This article first appeared in the St. Louis Beacon: June 11, 2008
Courtney Henson's Character Study: Collected Data at Maps Contemporary Art Space is more than a simple art exhibit. It's a glimpse into Henson's ever-expanding Gesamtkunstwerk, her ongoing investigation into processes of growth, decay, dichotomies, and taxonomies.
She's worked these themes into an elaborate fiction centered around twin characters, Knit and Purl, who inspire her to make and collect the most unexpected, wonderful things: a knitted pod-suit for the twins, gingko leaves, tiny sculptures, sprouting seeds, books on botany, toy gardening tools, photographs, notes, and an old library card-catalog with drawers full of typed poems, book cards, and little objects, all filed under the subject headings Sight, Smell, Sound, Touch, Taste and Sensitivity.
Somehow, Henson imparts a magical charm to everything she creates or finds, making this collection a veritable Wunderkammer. Like the fledgling plants that populate this exhibition, Henson's own curiosity spreads its sinewy tentacles into some dim but marvelous corners of history, making oblique references to everything from Victorian couture, to archaic medical discourse, to the Biddenden Maids, conjoined twins in 12th-century England who bequeathed money to distribute cookies bearing their likeness to the hungry and strangers in town.
Sundays during this exhibition you're likely to find the artist herself, in a costume of her own making, occupying the domestic portion of the exhibit. She'll be knitting, but she's never too busy to engage in conversation about the entire affair, so don't be shy. And don't forget your cookie.
Through July 31 at Maps Contemporary Art Space , 225 North Illinois Street, Belleville, IL, 618-334-4347
Gallery hours are Saturday and Sunday, 12 - 5 p.m. or by appointment
How to write about Habitat, the exhibit of works by William Morris, Thomas Sleet and Seitu James Smith at the Regional Arts Commission?
It's a show with major ambition, to put it mildly. Curator Sleet writes in his statement that he "wanted to address issues that included art, architecture, environment, society and the spirit."
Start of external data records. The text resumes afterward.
(** Every call of the sequence on key [k] arrives no later than its window
    after the previous attempt on [k], the first of them after [last]. *)
Fixpoint withinWindow (k : string) (last : Z) (cs : list Call) : Prop :=
  match cs with
  | [] => True
  | c :: cs' =>
      if decide (call_key c = k) then
        call_now c - last <= call_window c /\ withinWindow k (call_now c) cs'
      else withinWindow k last cs'
  end.

(** The number of calls on key [k]. *)
Definition callsOn (k : string) (cs : list Call) : Z :=
  Z.of_nat (length (filter (fun c => call_key c = k) cs)).

(** The calls on key [k] use the policy [maxRequests = 1] with window [w]. *)
Definition singleSlot (k : string) (w : Z) (cs : list Call) : Prop :=
  Forall (fun c => call_key c = k -> call_max c = 1 /\ call_window c = w) cs.

End RateLimit.

(** ** The subscription endpoint: [POST /api/subscribe] *)

Module Subscribe.

Import Regex JsString RateLimit.

(** [/^[^\s@]+@[^\s@]+\.[^\s@]+$/] *)
Definition EMAIL_REGEX : re :=
  Cat [Plus (Chr notSpaceAt); Lit "@"; Plus (Chr notSpaceAt); Lit ".";
       Plus (Chr notSpaceAt)].

(** [SPAM_EMAIL_PATTERNS]; none of them is anchored. *)
Definition SPAM_EMAIL_PATTERNS : list re :=
  [ LitI "test@test";
    LitI "example@";
    Seq (AtLeast 8 (Chr isDigit)) (LitI "@");
    Seq (LitI "@") (Alt (LitI "example") (Alt (LitI "test") (Alt (LitI "temp") (LitI "fake"))));
    Seq (AtLeast 20 (Chr alnumI)) (LitI "@") ].

(** [[a-zA-Z\s'-]] *)
Definition nameChar (c : ascii) : bool := isAlpha c || isSpace c || oneOf "'-" c.

(** [/^[a-zA-Z\s'-]{0,50}$/] *)
Definition NAME_REGEX : re := UpTo 50 (Chr nameChar).

(** [SPAM_EMAIL_PATTERNS.some((pattern) => pattern.test(email))] *)
Definition isSpamEmail (email : string) : bool :=
  existsb (fun pattern => testSearch pattern email) SPAM_EMAIL_PATTERNS.

(** The JSON body after destructuring.  A property of the request interface
    is a string (a number for [submissionTime]) or is missing, in which case
    the destructured variable is [undefined]; bodies that carry values of
    other types under these names are outside the model. *)
Record Body : Type := mkBody {
  email : option string;
  name : option string;
  interests : option string;
  website : option string;
  submissionTime : option Z
}.

(** [x < bound] where [x] is a number or [undefined]: [undefined] converts
    to NaN and every comparison with NaN is false. *)
Definition ltNumber (x : option Z) (bound : Z) : bool :=
  match x with
  | Some n => n <? bound
  | None => false
  end.

Inductive ResponseBody : Type :=
  | Success                     (* { success: true } *)
  | Error (message : string).   (* { error: message } *)

Record Response : Type := mkResponse {
  body : ResponseBody;
  status : Z
}.

(** The payload sent to the provider. *)
Record Fields : Type := mkFields {
  f_name : option string;
  f_interests : option string
}.

Record SubscriberData : Type := mkSubscriber {
  sd_email : string;
  sd_fields : option Fields
}.

(** One [fetch] to the provider: URL, [Authorization] header and the payload
    that is serialised into the request body. *)
Record UpstreamCall : Type := mkUpstreamCall {
  uc_url : string;
  uc_authorization : string;
  uc_payload : SubscriberData
}.

(** The value found under [message] in the provider's body, as far as the
    handler looks at it.  A string is kept as it is.  Any other JSON value
    (a number, a boolean, [null], an array, an object) is given by the two
    things the handler uses of it: whether it is truthy, and the text that
    the template literal [`Subscription failed: ${errorMessage}`] makes of
    it; the number 42 is [MsgOther true "42"], an object is
    [MsgOther true "[object Object]"], [null] is [MsgOther false "null"]. *)
Inductive MessageValue : Type :=
  | MsgString (s : string)
  | MsgOther (isTruthy : bool) (text : string).

(** What [await response.json()] produces.  [message] is the [message]
    property, [None] when there is none (also when the body is a JSON value
    other than an object or [null]); [errors] is [JSON.stringify(data.errors)]
    when [data.errors] is truthy. *)
Inductive UpstreamData : Type :=
  | Unparseable (detail : string)   (* response.json() rejects *)
  | JsonNull                        (* the body is the JSON value null *)
  | JsonData (message : option MessageValue) (errors : option string).

Inductive FetchOutcome : Type :=
  | NetworkFailure (detail : string)   (* fetch rejects *)
  | Responded (st : Z) (data : UpstreamData).

(** [response.ok] *)
Definition responseOk (st : Z) : bool := (200 <=? st) && (st <=? 299).

(** What a request finds around it: the clock, the environment variable
    [MAILERLITE_API_KEY] and the behaviour of the provider. *)
Record Env : Type := mkEnv {
  now : Z;
  apiKey : option string;
  fetch : UpstreamCall -> FetchOutcome
}.

Definition ok200 : Response := mkResponse Success 200.

Definition invalidEmail : Response :=
  mkResponse (Error "Please provide a valid email address") 400.

Definition invalidName : Response :=
  mkResponse
    (Error "Please provide a valid name (letters, spaces, hyphens, and apostrophes only)")
    400.

Definition rateLimited : Response :=
  mkResponse (Error "This email address has already been submitted recently.") 429.

Definition notConfigured : Response :=
  mkResponse
    (Error "Newsletter service not configured. Please add MAILERLITE_API_KEY to .env.local")
    500.

Definition networkError : Response :=
  mkResponse (Error "Network error. Please try again later.") 500.

Definition badRequest : Response :=
  mkResponse (Error "Failed to process request") 400.

(** Construction of [subscriberData]. *)
Definition buildSubscriber (email : string) (name interests : option string)
    : SubscriberData :=
  let fields1 :=
    match name with
    | Some n => if truthy n && negb (String.eqb (trim n) "")
                then Some (mkFields (Some n) None) else None
    | None => None
    end in
  let fields2 :=
    match interests with
    | Some i =>
        if truthy i && negb (String.eqb i "") then
          Some (mkFields (match fields1 with Some f => f_name f | None => None end)
                         (Some i))
        else fields1
    | None => fields1
    end in
  mkSubscriber email fields2.

(** Truthiness of the value under [message]. *)
Definition messageTruthy (v : MessageValue) : bool :=
  match v with
  | MsgString s => truthy s
  | MsgOther t _ => t
  end.

(** The value under [message] inside a template literal. *)
Definition messageText (v : MessageValue) : string :=
  match v with
  | MsgString s => s
  | MsgOther _ s => s
  end.

(** [data && data.message], when truthy, as the template literal prints it. *)
Definition dataMessage (data : UpstreamData) : option string :=
  match data with
  | JsonData (Some v) _ => if messageTruthy v then Some (messageText v) else None
  | _ => None
  end.

(** The statuses for which a [Response] carries no body. *)
Definition nullBodyStatus (st : Z) : bool :=
  (st =? 101) || (st =? 103) || (st =? 204) || (st =? 205) || (st =? 304).

(** [NextResponse.json(body, { status })] builds a [Response] with a JSON
    body.  Construction throws a RangeError unless the status lies in
    200..599 and a TypeError for a null-body status; [None] is the
    exception. *)
Definition jsonResponse (body : ResponseBody) (st : Z) : option Response :=
  if (200 <=? st) && (st <=? 599) && negb (nullBodyStatus st)
  then Some (mkResponse body st)
  else None.

(** [data.errors ? JSON.stringify(data.errors) : 'Validation error']; reading
    a property of [null] throws, which is the outer [None]. *)
Definition validationText (data : UpstreamData) : option string :=
  match data with
  | JsonData _ (Some e) => Some e
  | JsonData _ None => Some "Validation error"
  | Unparseable _ => Some "Validation error"
  | JsonNull => None
  end.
What actually transpires is a collection of three works that fit somewhere in Sleet's roomy roster of issues, though their specific associations with "habitat" remain unclear.
Sleet's own work, "Imation" (2008), comes closest to the title concept. It's a large beehive-like structure made of I-shaped bricks of cement pulp. Inside is a little pile of leftover bricks and some Styrofoam.
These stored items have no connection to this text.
(** The value of [inside] after the loop has visited [ring], entered with
    predecessor [prev]. *)
Fixpoint ray_parity (x y : Q) (prev : point) (ring : way) (inside : bool)
  : bool :=
  match ring with
  | [] => inside
  | p :: rest => ray_parity x y p rest (xorb inside (crosses x y p prev))
  end.

(** The test point is not inside the extent of the ring: at or above its
    highest vertex, below its lowest, at or to the right of its rightmost,
    or to the left of its leftmost. *)
Definition beyond_extent (p : point) (ring : way) : Prop :=
  Forall (λ q : point, (q.2 <= p.2)%Q) ring ∨
  Forall (λ q : point, (p.2 < q.2)%Q) ring ∨
  Forall (λ q : point, (q.1 <= p.1)%Q) ring ∨
  Forall (λ q : point, (p.1 < q.1)%Q) ring.

Definition unit_square : way := [(0, 0); (1, 0); (1, 1); (0, 1); (0, 0)]%Q.

(** The test point lies on the segment from [a] to [b]. *)
Definition on_segment (p a b : point) : Prop :=
  ∃ t : Q,
    (0 <= t)%Q ∧ (t <= 1)%Q ∧
    (p.1 == a.1 + t * (b.1 - a.1))%Q ∧ (p.2 == a.2 + t * (b.2 - a.2))%Q.

(** The test point lies on an edge between two consecutive positions of
    the ring. *)
Definition on_boundary (p : point) (ring : way) : Prop :=
  ∃ (i : nat) (a b : point),
    ring !! i = Some a ∧ ring !! S i = Some b ∧ on_segment p a b.

(** One splice of [candidate] onto [current], as the four branches of the
    scan perform it; the third argument is the position dropped by
    [[1:]], one of the two equal end points that met. *)
Inductive splice (current candidate : way) : point → way → Prop :=
  | splice_end_start cur_end c_start :
      last current = Some cur_end → head candidate = Some c_start →
      point_eqb cur_end c_start = true →
      splice current candidate c_start (current ++ drop 1 candidate)
  | splice_end_end cur_end c_end :
      last current = Some cur_end → last candidate = Some c_end →
      point_eqb cur_end c_end = true →
      splice current candidate c_end
        (current ++ drop 1 (reverse candidate))
  | splice_start_end cur_start c_end :
      head current = Some cur_start → last candidate = Some c_end →
      point_eqb cur_start c_end = true →
      splice current candidate cur_start (candidate ++ drop 1 current)
  | splice_start_start cur_start c_start :
      head current = Some cur_start → head candidate = Some c_start →
      point_eqb cur_start c_start = true →
      splice current candidate cur_start
        (reverse candidate ++ drop 1 current).

(** [stitched group junctions chain]: [chain] results from starting with
    the first sequence of [group] and splicing the others onto it in
    turn; [junctions] lists the position dropped at each splice. *)
Inductive stitched : list way → list point → way → Prop :=
  | stitched_start (w : way) :
      w ≠ [] → stitched [w] [] w
  | stitched_splice group junctions chain w junction chain' :
      stitched group junctions chain →
      splice chain w junction chain' →
      stitched (group ++ [w]) (junctions ++ [junction]) chain'.

(** Where an output chain comes from: the input sequences spliced into
    it and the positions dropped on the way. *)
Record provenance : Type := Provenance {
  pieces : list way;
  dropped : list point }.

Definition stitched_from (pr : provenance) (chain : way) : Prop :=
  stitched (pieces pr) (dropped pr) chain.

Definition tests_inside (p : point) (outer : way) : bool :=
  match point_in_polygon p outer with Ok b => b | _ => false end.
Smith is represented by a large acrylic painting on tarp, titled "Liberation Theology: Truth and Rights as Habitat" (2008). The painting collects random-seeming items (chickens, Egyptian symbols) around a crucifix and a preacher with outstretched arms. It's engaging enough, and Smith can certainly paint. I remain a little suspicious of the "habitat" in the painting's title: It may have snuck in for the occasion.
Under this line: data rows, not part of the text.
(** The least number of characters the capture group of a pattern holds:
    one for each grouped atom taken once or [+] times. *)
Fixpoint group_floor (p : list Re.item) : nat :=
  match p with
  | [] => 0
  | it :: p' =>
      ((if Re.it_group it
        then match Re.it_quant it with Re.Star => 0 | _ => 1 end
        else 0) + group_floor p')%nat
  end.


(** What one call of [fetch_html] may do: a request for [u], or the pause
    after a failed attempt that is not the last. *)
Definition fetch_event (u : string) (timeout retries : Z) (backoff : Q)
    (ev : event_) : Prop :=
  ev = EGet u timeout ∨
  ∃ attempt, 1 ≤ attempt < retries ∧ ev = ESleep (Pow backoff (attempt - 1)).

(** A response that [raise_for_status] lets through. *)
Definition status_ok (resp : Response) : Prop :=
  status_code resp < 400 ∨ 600 ≤ status_code resp.


(** Every exception that leaves a computation satisfies [P]. *)
Definition raises_only (P : exn → Prop) {A} (m : M A) : Prop :=
  ∀ w e, (m w).1 = Raise e → P e.


(** The assignments the script makes to the fields of a game it has
    built: the four ids in [save_game], the three parsed fields in
    [parse_game]. *)
Inductive assigns : (PlayerGame → PlayerGame) → Prop :=
| assigns_id v : assigns (set_id v)
| assigns_red_player_id v : assigns (set_red_player_id v)
| assigns_black_player_id v : assigns (set_black_player_id v)
| assigns_event_id v : assigns (set_event_id v)
| assigns_move_list v : assigns (set_move_list v)
| assigns_begin_fen v : assigns (set_begin_fen v)
| assigns_start_color v : assigns (set_start_color v).


(** The database has lost nothing: the player and event documents are
    there as they were, in front of the new ones; so are the URLs and the
    [_id]s of the game documents; and keys that were unique still are. *)
Definition store_grows (s s' : Store) : Prop :=
  players_col s `prefix_of` players_col s' ∧
  events_col s `prefix_of` events_col s' ∧
  (gd_url <$> games_col s) `prefix_of` (gd_url <$> games_col s') ∧
  (gd_id <$> games_col s) `prefix_of` (gd_id <$> games_col s') ∧
  (unique_keys s → unique_keys s').

Definition db_grows (w w' : World) : Prop := store_grows (store w) (store w').

(** The [Player] objects have kept their name and their URL, and those
    created since have no URL. *)
Definition players_settled (w w' : World) : Prop :=
  (∀ a p, player_heap w !! a = Some p →
     ∃ p', player_heap w' !! a = Some p' ∧ p_name p' = p_name p ∧ p_url p' = p_url p) ∧
  (∀ a p, player_heap w' !! a = Some p → (length (player_heap w) ≤ a)%nat →
     p_url p = EmptyString).

(** The queue is what is left of the players appended so far. *)
Definition queue_pending (w : World) : Prop :=
  ∃ popped, enqueued w = popped ++ player_queue w.


(** As many game objects as before. *)
Definition same_game_count (w w' : World) : Prop :=
  length (game_heap w') = length (game_heap w).


(** Nothing was forgotten: the games seen and the names registered. *)
Definition remembers (w w' : World) : Prop :=
  games w ⊆ games w' ∧ dom (players w) ⊆ dom (players w') ∧
  dom (events w) ⊆ dom (events w').

(** The names the first loop of [parse_home_page] reads off the entries
    of the start page: those of the entries with both player links. *)
Fixpoint seed_names `{Platform} (divs : list Tag) : gset string :=
  match divs with
  | [] => ∅
  | game_div :: divs' =>
      match select_one "div.red > a" game_div, select_one "div.black > a" game_div with
      | Some a_red, Some a_black => {[get_text a_red; get_text a_black]}
      | _, _ => ∅
      end ∪ seed_names divs'
  end.


(** * The string primitives at work *)

Example strip_both_ends : Py.strip "  a b  " = "a b".
Proof. reflexivity. Qed.

Example replace_marker :
  Py.replace "ab" "X" "cabaabb" = "cXaXb" ∧ Py.replace EmptyString "-" "abc" = "-a-b-c-".
Proof. split; reflexivity. Qed.

Example search_single_quoted :
  Re.search (Re.assignment "strMoveList") "var strMoveList = 'a1b2 ';x" = Some "a1b2 ".
Proof. by vm_compute. Qed.

Example search_double_quoted :
  Re.search (Re.assignment "beginFEN")
    ("beginFEN=" +:+ String Re.dquote ("rnb w" +:+ String Re.dquote ";")) = Some "rnb w".
Proof. by vm_compute. Qed.

Example search_nonce :
  Re.search Re.start_board "x; StartBoard('k9', 'board', 1);" = Some "k9".
Proof. by vm_compute. Qed.

Example search_nothing_quoted :
  Re.search (Re.assignment "strMoveList") "strMoveList = '';" = None.
Proof. by vm_compute. Qed.

(** * Reasoning about computations *)

Arguments Re.search : simpl never.
Arguments Py.strip : simpl never.
Arguments Py.replace : simpl never.

Section Steps.
Context `{Platform}.
Variable R : World → World → Prop.
Hypothesis R_refl : ∀ w, R w w.
Hypothesis R_trans : ∀ w1 w2 w3, R w1 w2 → R w2 w3 → R w1 w3.

Local Abbreviation steps := (steps R).
Local Abbreviation gsteps := (gsteps R).

Lemma steps_ret {A} (a : A) : steps (mret a).
Proof. intros w. apply R_refl. Qed.

Lemma steps_raise {A} (e : exn) : steps (raise (A:=A) e).
Proof. intros w. apply R_refl. Qed.

Lemma steps_gets {A} (f : World → A) : steps (gets f).
Proof. intros w. apply R_refl. Qed.

Lemma steps_modify (f : World → World) : (∀ w, R w (f w)) → steps (modify f).
Proof. intros Hf w. apply Hf. Qed.

Lemma steps_bind {A B} (m : M A) (k : A → M B) :
  steps m → (∀ a, steps (k a)) → steps (m ≫= k).
Proof.
  intros Hm Hk w. specialize (Hm w). unfold mbind, M_bind.
  destruct (m w) as [[a|e] w']; simpl in *; [|done].
  eapply R_trans; [exact Hm|apply Hk].
Qed.

Lemma steps_try {A} (m : M A) (h : exn → M A) :
  steps m → (∀ e, steps (h e)) → steps (try_except m h).
Proof.
  intros Hm Hh w. specialize (Hm w). unfold try_except.
  destruct (m w) as [[a|e] w']; simpl in *; [done|].
  eapply R_trans; [exact Hm|apply Hh].
Qed.

Lemma gsteps_run_then {A Y} (m : M A) (k : A → World → GenRes Y) :
  steps m → (∀ a, gsteps (k a)) → gsteps (run_then m k).
Proof.
  intros Hm Hk w. specialize (Hm w). unfold run_then.
  destruct (m w) as [[a|e] w']; simpl in *; [|done].
  eapply R_trans; [exact Hm|apply Hk].
Qed.

Lemma gsteps_yield_then {Y} (body : Y → M unit) (y : Y) (k : World → GenRes Y) :
  steps (body y) → gsteps k → gsteps (yield_then body y k).
Proof.
  intros Hb Hk w. specialize (Hb w). unfold yield_then.
  destruct (body y w) as [[a|e] w']; simpl in *; [|done].
  specialize (Hk w'). destruct (k w') as [[ys r] w'']; simpl in *.
  eapply R_trans; [exact Hb|exact Hk].
Qed.

Lemma steps_for_each {Y} (gen : (Y → M unit) → World → GenRes Y) (body : Y → M unit) :
  gsteps (gen body) → steps (for_each gen body).
Proof.
  intros Hg w. specialize (Hg w). unfold for_each.
  by destruct (gen body w) as [[ys r] w'].
Qed.

Lemma steps_attr {A} (f : PlayerGame → A) game : steps (attr f game).
Proof. apply steps_gets. Qed.

(** One syntax-directed step of a proof of [steps m]. *)
Ltac steps_step :=
  lazymatch goal with
  | |- steps (mbind _ _) => apply steps_bind; [|intros ?]
  | |- steps (mret _) => apply steps_ret
  | |- steps (raise _) => apply steps_raise
  | |- steps (gets _) => apply steps_gets
  | |- steps (attr _ _) => apply steps_attr
  | |- steps (try_except _ _) => apply steps_try; [|intros ?]
  | |- steps (match ?x with _ => _ end) => destruct x
  end.

(** *** Computations that only talk to the network *)

Hypothesis R_trace : ∀ f w, R w (upd_trace f w).

Lemma steps_emit ev : steps (emit ev).
Proof. apply steps_modify. intros w. apply R_trace. Qed.

Lemma steps_log lvl fmt args : steps (log lvl fmt args).
Proof. apply steps_modify. intros w. apply R_trace. Qed.

Lemma steps_attempt_get u timeout : steps (attempt_get u timeout).
Proof.
  intros w. unfold attempt_get.
  destruct (session_get _ _ _) as [e|resp]; [apply R_trace|].
  destruct (_ && _); apply R_trace.
Qed.

Lemma steps_fetch_loop u timeout retries backoff range last_err :
  steps (fetch_loop u timeout retries backoff range last_err).
Proof.
  revert last_err. induction range as [|attempt range IH]; intros last_err; simpl.
  - apply steps_raise.
  - apply steps_try; [apply steps_attempt_get|]. intros e.
    destruct (attempt <? retries); [|apply steps_raise].
    apply steps_bind; [apply steps_emit|]. intros _. apply IH.
Qed.

Lemma steps_fetch_html u : steps (fetch_html u).
Proof. apply steps_fetch_loop. Qed.

(** *** [save_game] and [parse_game] *)

Hypothesis R_store : ∀ f w, R w (upd_store f w).
Hypothesis R_set_id : ∀ a v w, R w (upd_game_heap (alter (set_id v) a) w).
Hypothesis R_set_red_player_id :
  ∀ a v w, R w (upd_game_heap (alter (set_red_player_id v) a) w).
Hypothesis R_set_black_player_id :
  ∀ a v w, R w (upd_game_heap (alter (set_black_player_id v) a) w).
Hypothesis R_set_event_id : ∀ a v w, R w (upd_game_heap (alter (set_event_id v) a) w).
Hypothesis R_cache_player_id : ∀ name v, steps (cache_player_id name v).
Hypothesis R_cache_event : ∀ name v, steps (cache_event name v).

Lemma steps_on_store {A} c key (op : Store → A * Store) : steps (on_store c key op).
Proof.
  apply steps_bind.
  - intros w. unfold round_trip. destruct (mongo_fault _); apply R_trace.
  - intros _ w. cbn. destruct (op (store w)) as [a s]. apply R_store.
Qed.

Lemma steps_save_game_try game : steps (save_game_try game).
Proof.
  unfold save_game_try, upsert_player, upsert_event, upsert_game, update_caches.
  repeat first
    [ steps_step | apply steps_log | apply steps_on_store
    | apply R_cache_player_id | apply R_cache_event
    | apply steps_modify; solve [auto] ].
Qed.

Lemma steps_save_game game : steps (save_game game).
Proof.
  unfold save_game. destruct pymongo_import.
  { apply steps_bind; [apply steps_gets|]. intros ?. apply steps_log. }
  destruct MongoClient; [apply steps_raise|].
  intros w. pose proof (steps_save_game_try game w) as Hw.
  destruct (save_game_try game w) as [[a|e] w']; simpl in *; [done|].
  destruct (is_PyMongoError e); simpl; [|done].
  eapply R_trans; [exact Hw|]. apply R_trace.
Qed.

Hypothesis R_set_move_list : ∀ a v w, R w (upd_game_heap (alter (set_move_list v) a) w).
Hypothesis R_set_begin_fen : ∀ a v w, R w (upd_game_heap (alter (set_begin_fen v) a) w).
Hypothesis R_set_start_color :
  ∀ a v w, R w (upd_game_heap (alter (set_start_color v) a) w).

Lemma steps_extract_begin_fen frame_html game : steps (extract_begin_fen frame_html game).
Proof.
  unfold extract_begin_fen. destruct (Re.search _ _); [|apply steps_ret].
  apply steps_modify. auto.
Qed.

Lemma steps_extract_start_color frame_html game :
  steps (extract_start_color frame_html game).
Proof.
  unfold extract_start_color. destruct (Re.search _ _); [|apply steps_ret].
  apply steps_modify. auto.
Qed.

Lemma steps_extract_move_list frame_html game : steps (extract_move_list frame_html game).
Proof.
  unfold extract_move_list. destruct (Re.search _ _); apply steps_modify; auto.
Qed.

Lemma steps_enrich frame_html game : steps (enrich frame_html game).
Proof.
  unfold enrich.
  repeat first
    [ steps_step | apply steps_extract_move_list | apply steps_extract_begin_fen
    | apply steps_extract_start_color | apply steps_save_game ].
Qed.

Lemma steps_parse_game html base_url game : steps (parse_game html base_url game).
Proof.
  unfold parse_game. destruct (_ ≫= _) as [[|c src]|]; try apply steps_raise.
  apply steps_bind; [apply steps_fetch_html|]. intros ?. apply steps_enrich.
Qed.

End Steps.

(** * What [parse_game] leaves alone *)

Section GamesKeep.
Context `{Platform}.
Variable keeps : PlayerGame → PlayerGame → Prop.
Hypothesis keeps_refl : ∀ g, keeps g g.
Hypothesis keeps_trans : ∀ g1 g2 g3, keeps g1 g2 → keeps g2 g3 → keeps g1 g3.

Lemma games_keep_refl w : games_keep keeps w w.
Proof. intros a g Hg. eauto. Qed.

Lemma games_keep_trans w1 w2 w3 :
  games_keep keeps w1 w2 → games_keep keeps w2 w3 → games_keep keeps w1 w3.
Proof.
  intros H12 H23 a g Hg. destruct (H12 a g Hg) as (g2 & Hg2 & K12).
  destruct (H23 a g2 Hg2) as (g3 & Hg3 & K23). eauto.
Qed.

Lemma games_keep_same_heap w w' : game_heap w' = game_heap w → games_keep keeps w w'.
Proof. intros E a g Hg. rewrite E. eauto. Qed.

Lemma games_keep_alter setter a w :
  (∀ g, keeps g (setter g)) → games_keep keeps w (upd_game_heap (alter setter a) w).
Proof.
  intros Hs b g Hg. simpl. destruct (decide (a = b)) as [->|Hne].
  - exists (setter g). split; [|apply Hs]. by rewrite list_lookup_alter_eq, Hg.
  - exists g. split; [|apply keeps_refl]. by rewrite list_lookup_alter_ne.
Qed.

Lemma games_keep_cache_player_id name v : steps (games_keep keeps) (cache_player_id name v).
Proof.
  intros w. apply games_keep_same_heap. cbn. by destruct (players w !! name).
Qed.

Lemma games_keep_cache_event name v : steps (games_keep keeps) (cache_event name v).
Proof.
  intros w. apply games_keep_same_heap.
  unfold cache_event, mbind, M_bind, gets. by case_bool_decide.
Qed.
Morris' short video, "New World" (2008), is the most confident work of the three, combining graphic symbols and film clips to form a meditation on religion and the idea of heaven. I suppose heaven is a habitat. So are religions, in a sense. But carry that line of thinking far enough, and you find yourself in the middle of some pretty wide-open territory. Which might be a better title for this show than Habitat.
Ivy Cooper is an artist and professor of art history at Southern Illinois University Edwardsville.